What A Licensee Should Expect
Regardless of the type, with prior notice or without, one should expect to receive a copy of the Petition for Interim Order of Suspension, Memorandum of Points and Authorities, and the Exhibits in Support of the Petition for Interim Order of Suspension. These documents are critical and should be reviewed carefully by the licensee and his/her attorney. At the hearing, no witnesses will be presented. An Administrative Law Judge will preside and there will be a court reporter. The Deputy Attorney General who filed the paperwork will be present and will present an argument. The licensee and his or her attorney should also be present.
Within five (5) business days of the hearing, the Administrative Law Judge who heard the petition must issue a decision. If any restriction is imposed on the licensee, an Accusation must be filed within 15 days and the hearing on the Accusation must be held within 30 days after a Notice of Defense is received by the BBS or its representative. The Accusation and Notice of Defense are discussed below.
What A Licensee Can Do
When a licensee receives notice of Interim Order of Suspension proceedings, there are some steps the licensee can take to preserve their rights. The most obvious is obtaining an attorney, either through the licensee’s malpractice insurance provider or other means. The licensee or the licensee’s representative can ask the Deputy Attorney General or the Office of Administrative Hearings to postpone the proceedings so that a proper defense can be prepared. Such a defense may include the filing of a declaration by the licensee or even the filing of a declaration from a hired expert witness if time permits. Additionally, if it appears that the Board’s case is strong and it is likely the licensee is going to be suspended, it is certainly worth arguing to the Administrative Law Judge that a lesser restriction than an outright suspension is warranted. For example, if the allegation is sexual misconduct with female patients, the licensee may argue that he/she should be prohibited from seeing female clients/patients until a decision is issued following the formal hearing on the Accusation.
Penal Code Section 23
In the event that you are charged with a criminal offense or offenses, and the Executive Officer or the Executive Staff deem such charges serious enough, they may refer your case directly to the Attorney General’s Office for the filing of Penal Code section 23 paperwork.
California Penal Code section 23 is rarely cited in the literature, but is used by the different agencies that make up the California Department of Consumer Affairs, including the Board of Behavioral Sciences. Often times, practitioners learn of Penal Code section 23 when it is too late.6
Penal Code section 23, provides in pertinent part:
“In any criminal proceeding against a person who has been issued a license to engage in a business or profession by a state agency pursuant to the Business and Professions Code or the Education Code, or the Chiropractic Initiative Act, the state agency which issued the license may voluntarily appear to furnish pertinent information, make recommendations regarding specific conditions of probation, or provide any other assistance necessary to promote the interests of justice and protect the interests of the public, or may be ordered by the court to do so, if the crime charged is substantially related to the qualifications, functions, or duties of a licensee.”
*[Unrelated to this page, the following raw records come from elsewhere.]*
(** * ZKTeco device simulator (zk_simulator.py): shallow embedding

    The simulator is a Python class [ZKSimulator] whose methods build and
    parse binary frames with [struct] and mutate the object's attributes.
    Here:
    - Python [int] is [Z]; [bytes] is [list byte];
    - [struct.pack] / [struct.unpack] are written out per format character,
      with the range check that makes [struct.pack] raise [struct.error];
      native formats (['H'], ['I'], ['20i']) are taken on a little-endian
      host with 2-byte shorts and 4-byte ints;
    - a method that can raise returns a [result]; a method that mutates
      [self] takes the state and returns the state it leaves behind, also
      when it raises;
    - [print] calls are not modelled. *)

From Stdlib Require Import ZArith List Lia Bool.
From Stdlib Require Import Strings.Byte.
From Stdlib Require Strings.String Strings.Ascii DecimalString.
Import ListNotations String.StringSyntax.
Delimit Scope string_scope with string.
Local Open Scope Z_scope.

(** ** Exceptions *)

Inductive exn : Type :=
| StructError   (* struct.error: argument out of range *)
| ValueError.   (* datetime(...) with an impossible field *)

Inductive result (A : Type) : Type :=
| Ok (a : A)
| Raise (e : exn).

Arguments Ok {A} a.
Arguments Raise {A} e.

Definition bind {A B : Type} (c : result A) (k : A -> result B) : result B :=
  match c with
  | Ok a => k a
  | Raise e => Raise e
  end.

Declare Scope py_scope.
Notation "x <- c ;; k" := (bind c (fun x => k))
  (at level 61, c at next level, right associativity) : py_scope.
Local Open Scope py_scope.

(** ** Bytes *)

Definition bytes : Type := list byte.

Definition byte_val (b : byte) : Z := Z.of_N (Byte.to_N b).

Definition byte_of (z : Z) : byte :=
  match Byte.of_N (Z.to_N (z mod 256)) with
  | Some b => b
  | None => x00
  end.

(** [int.to_bytes(n, 'little')] on the low [n] bytes of [z]. *)
Fixpoint int_to_le (n : nat) (z : Z) : bytes :=
  match n with
  | O => []
  | S k => byte_of z :: int_to_le k (z / 256)
  end.

(** [int.from_bytes(bs, 'little')]. *)
Fixpoint int_from_le (bs : bytes) : Z :=
  match bs with
  | [] => 0
  | b :: t => byte_val b + 256 * int_from_le t
  end.

(** [b.ljust(n, b'\x00')] *)
Definition ljust (n : nat) (b : bytes) : bytes :=
  b ++ repeat x00 (n - length b).

Fixpoint lstrip0 (b : bytes) : bytes :=
  match b with
  | x00 :: t => lstrip0 t
  | _ => b
  end.

(** [b.rstrip(b'\x00')] *)
Definition rstrip0 (b : bytes) : bytes := rev (lstrip0 (rev b)).

(** [b[i:j]] for non-negative [i], [j]. *)
Definition slice (i j : Z) (b : bytes) : bytes :=
  firstn (Z.to_nat j - Z.to_nat i) (skipn (Z.to_nat i) b).

Definition blen (b : bytes) : Z := Z.of_nat (length b).

(** [str(z).encode()] for an [int] [z]. *)
Definition str_int (z : Z) : bytes :=
  String.list_byte_of_string
    (DecimalString.NilZero.string_of_int (Z.to_int z)).

Definition is_digit (b : byte) : bool :=
  (48 <=? byte_val b) && (byte_val b <=? 57).

(** [b.isdigit()] on [bytes]: non-empty and ASCII digits only. *)
Definition isdigit (b : bytes) : bool :=
  negb (Nat.eqb (length b) 0) && forallb is_digit b.

(** [int(b)] on a [bytes] of ASCII digits. *)
Definition int_of_digits (b : bytes) : Z :=
  fold_left (fun acc d => 10 * acc + (byte_val d - 48)) b 0.

(** ** struct *)

Definition in_unsigned (n : nat) (v : Z) : bool :=
  (0 <=? v) && (v <? 2 ^ (8 * Z.of_nat n)).

Definition in_signed (n : nat) (v : Z) : bool :=
  (- 2 ^ (8 * Z.of_nat n - 1) <=? v) && (v <? 2 ^ (8 * Z.of_nat n - 1)).

(** Formats [B], [H], [I] (1, 2, 4 bytes). *)
Definition pack_uint (n : nat) (v : Z) : result bytes :=
  if in_unsigned n v then Ok (int_to_le n v) else Raise StructError.

(** Formats [b], [h], [i]. *)
Definition pack_sint (n : nat) (v : Z) : result bytes :=
  if in_signed n v then Ok (int_to_le n (v mod 2 ^ (8 * Z.of_nat n)))
  else Raise StructError.

Definition unpack_uint (b : bytes) : Z := int_from_le b.

Definition unpack_sint (b : bytes) : Z :=
  let u := int_from_le b in
  let w := 8 * Z.of_nat (length b) in
  if u <? 2 ^ (w - 1) then u else u - 2 ^ w.

(** Format [<n>s]: truncated or NUL-padded to [n] bytes. *)
Definition pack_s (n : nat) (s : bytes) : bytes :=
  firstn n s ++ repeat x00 (n - length s).

(** ** Constants *)

Definition USHRT_MAX : Z := 65535.

Definition CMD_CONNECT : Z := 1000.
Definition CMD_EXIT : Z := 1001.
Definition CMD_ENABLEDEVICE : Z := 1002.
Definition CMD_DISABLEDEVICE : Z := 1003.
Definition CMD_GET_TIME : Z := 201.
Definition CMD_SET_TIME : Z := 202.
Definition CMD_GET_VERSION : Z := 1100.
Definition CMD_AUTH : Z := 1102.
Definition CMD_OPTIONS_RRQ : Z := 11.
Definition CMD_OPTIONS_WRQ : Z := 12.
Definition CMD_GET_FREE_SIZES : Z := 50.
Definition CMD_USERTEMP_RRQ : Z := 9.
Definition CMD_ATTLOG_RRQ : Z := 13.
Definition CMD_FREE_DATA : Z := 1502.
Definition CMD_PREPARE_BUFFER : Z := 1503.
Definition CMD_REG_EVENT : Z := 500.
Definition CMD_STARTVERIFY : Z := 60.
Definition CMD_GET_PINWIDTH : Z := 69.
Definition CMD_UNLOCK : Z := 31.
Definition CMD_TESTVOICE : Z := 1017.
Definition CMD_USER_WRQ : Z := 8.
Definition CMD_DELETE_USER : Z := 18.
Definition CMD_REFRESHDATA : Z := 1013.
Definition CMD_DELETE_USERTEMP : Z := 19.
Definition CMD_STARTENROLL : Z := 61.
Definition CMD_CANCELCAPTURE : Z := 62.
Definition _CMD_GET_USERTEMP : Z := 88.
Definition CMD_DB_RRQ : Z := 7.
Definition _CMD_SAVE_USERTEMPS : Z := 110.
Definition _CMD_PREPARE_BUFFER : Z := 1503.
Definition _CMD_READ_BUFFER : Z := 1504.

Definition CMD_ACK_OK : Z := 2000.
Definition CMD_ACK_ERROR : Z := 2001.
Definition CMD_ACK_UNAUTH : Z := 2005.
Definition CMD_PREPARE_DATA : Z := 1500.
Definition CMD_DATA : Z := 1501.

Definition MACHINE_PREPARE_DATA_1 : Z := 20560. (* 0x5050 *)
Definition MACHINE_PREPARE_DATA_2 : Z := 32130. (* 0x7d82 *)

Definition FCT_USER : Z := 5.
Definition FCT_ATTLOG : Z := 1.
Definition FCT_FINGERTMP : Z := 2.

(** ** Frame codec *)

(** The first loop of [create_checksum]: consume two bytes at a time,
    folding once after each word; a last odd byte is added unfolded. *)
Fixpoint sum_words (checksum : Z) (packet_bytes : bytes) : Z :=
  match packet_bytes with
  | b0 :: b1 :: rest =>
      let checksum := checksum + unpack_uint [b0; b1] in
      let checksum :=
        if checksum >? USHRT_MAX then checksum - USHRT_MAX else checksum in
      sum_words checksum rest
  | [b] => checksum + byte_val b
  | [] => checksum
  end.

(** [while checksum > USHRT_MAX: checksum -= USHRT_MAX] *)
Fixpoint fold_down (fuel : nat) (checksum : Z) : Z :=
  match fuel with
  | O => checksum
  | S f =>
      if checksum >? USHRT_MAX then fold_down f (checksum - USHRT_MAX)
      else checksum
  end.

(** [while checksum < 0: checksum += USHRT_MAX] *)
Fixpoint lift_up (fuel : nat) (checksum : Z) : Z :=
  match fuel with
  | O => checksum
  | S f =>
      if checksum <? 0 then lift_up f (checksum + USHRT_MAX)
      else checksum
  end.

(** The integer [create_checksum] hands to [struct.pack('H', ...)].
    Each loop gets as much fuel as its variable is away from the bound,
    which is more iterations than it can make. *)
Definition checksum_value (packet : bytes) : Z :=
  let checksum := sum_words 0 packet in
  let checksum := fold_down (Z.to_nat checksum) checksum in
  let checksum := Z.lnot checksum in
  lift_up (Z.to_nat (- checksum)) checksum.

Definition create_checksum (packet : bytes) : result bytes :=
  pack_uint 2 (checksum_value packet).

(** [struct.pack('<4H', a, b, c, d)] *)
Definition pack_4H (a b c d : Z) : result bytes :=
  a' <- pack_uint 2 a ;;
  b' <- pack_uint 2 b ;;
  c' <- pack_uint 2 c ;;
  d' <- pack_uint 2 d ;;
  Ok (a' ++ b' ++ c' ++ d').

Definition create_header (command session_id reply_id : Z) (data : bytes)
  : result bytes :=
  hdr0 <- pack_4H command 0 session_id reply_id ;;
  let buf := hdr0 ++ data in
  cs <- create_checksum buf ;;
  let checksum := unpack_uint cs in
  header <- pack_4H command checksum session_id reply_id ;;
  Ok (header ++ data).

Definition create_tcp_top (packet : bytes) : result bytes :=
  let length := blen packet in
  m1 <- pack_uint 2 MACHINE_PREPARE_DATA_1 ;;
  m2 <- pack_uint 2 MACHINE_PREPARE_DATA_2 ;;
  l <- pack_uint 4 length ;;
  Ok (m1 ++ m2 ++ l ++ packet).

(** ** The checksum as the specification words it *)

(** The packet as 16-bit little-endian words; an odd trailing byte is the
    low byte of a final word. *)
Fixpoint words_le (packet : bytes) : list Z :=
  match packet with
  | b0 :: b1 :: rest => (byte_val b0 + 256 * byte_val b1) :: words_le rest
  | [b] => [byte_val b]
  | [] => []
  end.

(** Add a word; whenever the accumulator exceeds 0xFFFF, subtract 0xFFFF. *)
Definition fold_carry (acc w : Z) : Z :=
  let acc := acc + w in
  if acc >? 65535 then acc - 65535 else acc.

(** Sum the words with carry folding, take the bitwise NOT, and bring a
    negative value back by multiples of 0xFFFF to the first non-negative
    one. *)
Definition ones_complement_checksum (packet : bytes) : Z :=
  let n := Z.lnot (fold_left fold_carry (words_le packet) 0) in
  if n <? 0 then n mod 65535 else n.

(** The packet with its checksum field (bytes 2 and 3) set to zero. *)
Definition zero_checksum_field (packet : bytes) : bytes :=
  firstn 2 packet ++ [x00; x00] ++ skipn 4 packet.

(** The checksum field of a packet. *)
Definition stored_checksum (packet : bytes) : Z :=
  unpack_uint (slice 2 4 packet).

(** A receiver's check: recompute over the packet with the field zeroed
    and compare with the field. *)
Definition checksum_verifies (packet : bytes) : bool :=
  stored_checksum packet =? ones_complement_checksum (zero_checksum_field packet).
CAMFT’s position is that the Board is using Penal Code section 23 as an end around the procedures for obtaining an interim order of suspension. When acting pursuant to Penal Code section 23, the Board has a much easier time suspending licensees than if it acted pursuant to the statutes governing interim orders of suspensions.7
When faced with a criminal charge or charges, and the possibility of a Penal Code section 23 suspension, licensees should be aware of the 2005 case, Gray v. Superior Court (2005) 125 Cal.App.4th 629. In Gray, the Court made it clear that the Board, without notice, evidence or an adequate opportunity to litigate the issues, cannot seek an immediate and indefinite suspension of a licensee simply because criminal charges have been filed. (Id. at p. 640)
Prior to Gray, representatives of the Board, specifically, a Deputy Attorney General, would appear in a bail hearing, unannounced, with a motion in hand, and ask the superior court judge to suspend a licensee facing criminal charges. This is what the Medical Board sought to do in the Gray case. The Court specifically stated: “The statute does not authorize a licensing agency to recommend bail conditions expressly, nor does it authorize a trial court to suspend a professional license upon recommendation of a state licensing agency.” (Gray v. Superior Court, supra, 125 Cal.App.4th 643.) According to the Gray Court, at a minimum, the Board must present some showing that the licensee is an imminent danger to the public in order to impose a suspension order.
Despite the Gray decision and its importance, the BBS and other Boards continue to act as if Gray never took place. In typical Penal Code section 23 paperwork, the only mention of the Gray decision by the Attorney General’s Office is that the court stressed the need for the restriction placed on the license to be reasonable and to comport with due process.
What A Licensee Can Do
If and when a licensee is charged with a criminal offense or offenses, the licensee and his/her attorney should be aware of Penal Code section 23 and the Gray case. If and when Penal Code section 23 paperwork is filed, it would be appropriate to file responsive paperwork citing both Penal Code section 23 and the Gray case. A review of past disciplinary cases from the Board where a licensee was suspended pursuant to Penal Code section 23 reveals that the filings from the Attorney General’s Office are often missing evidence demonstrating that the licensee presents an imminent danger to the public. This should be pointed out. As in the case of an Interim Order of Suspension, it is also possible to argue to the judge that a lesser restriction, other than an outright suspension, is appropriate. Lastly, and most importantly, it is CAMFT’s position that the Board should seek to suspend a license through the available administrative procedures (i.e., the filing of a Petition for Interim Order of Suspension pursuant to Business and Professions Code section 494), and not through Penal Code section 23.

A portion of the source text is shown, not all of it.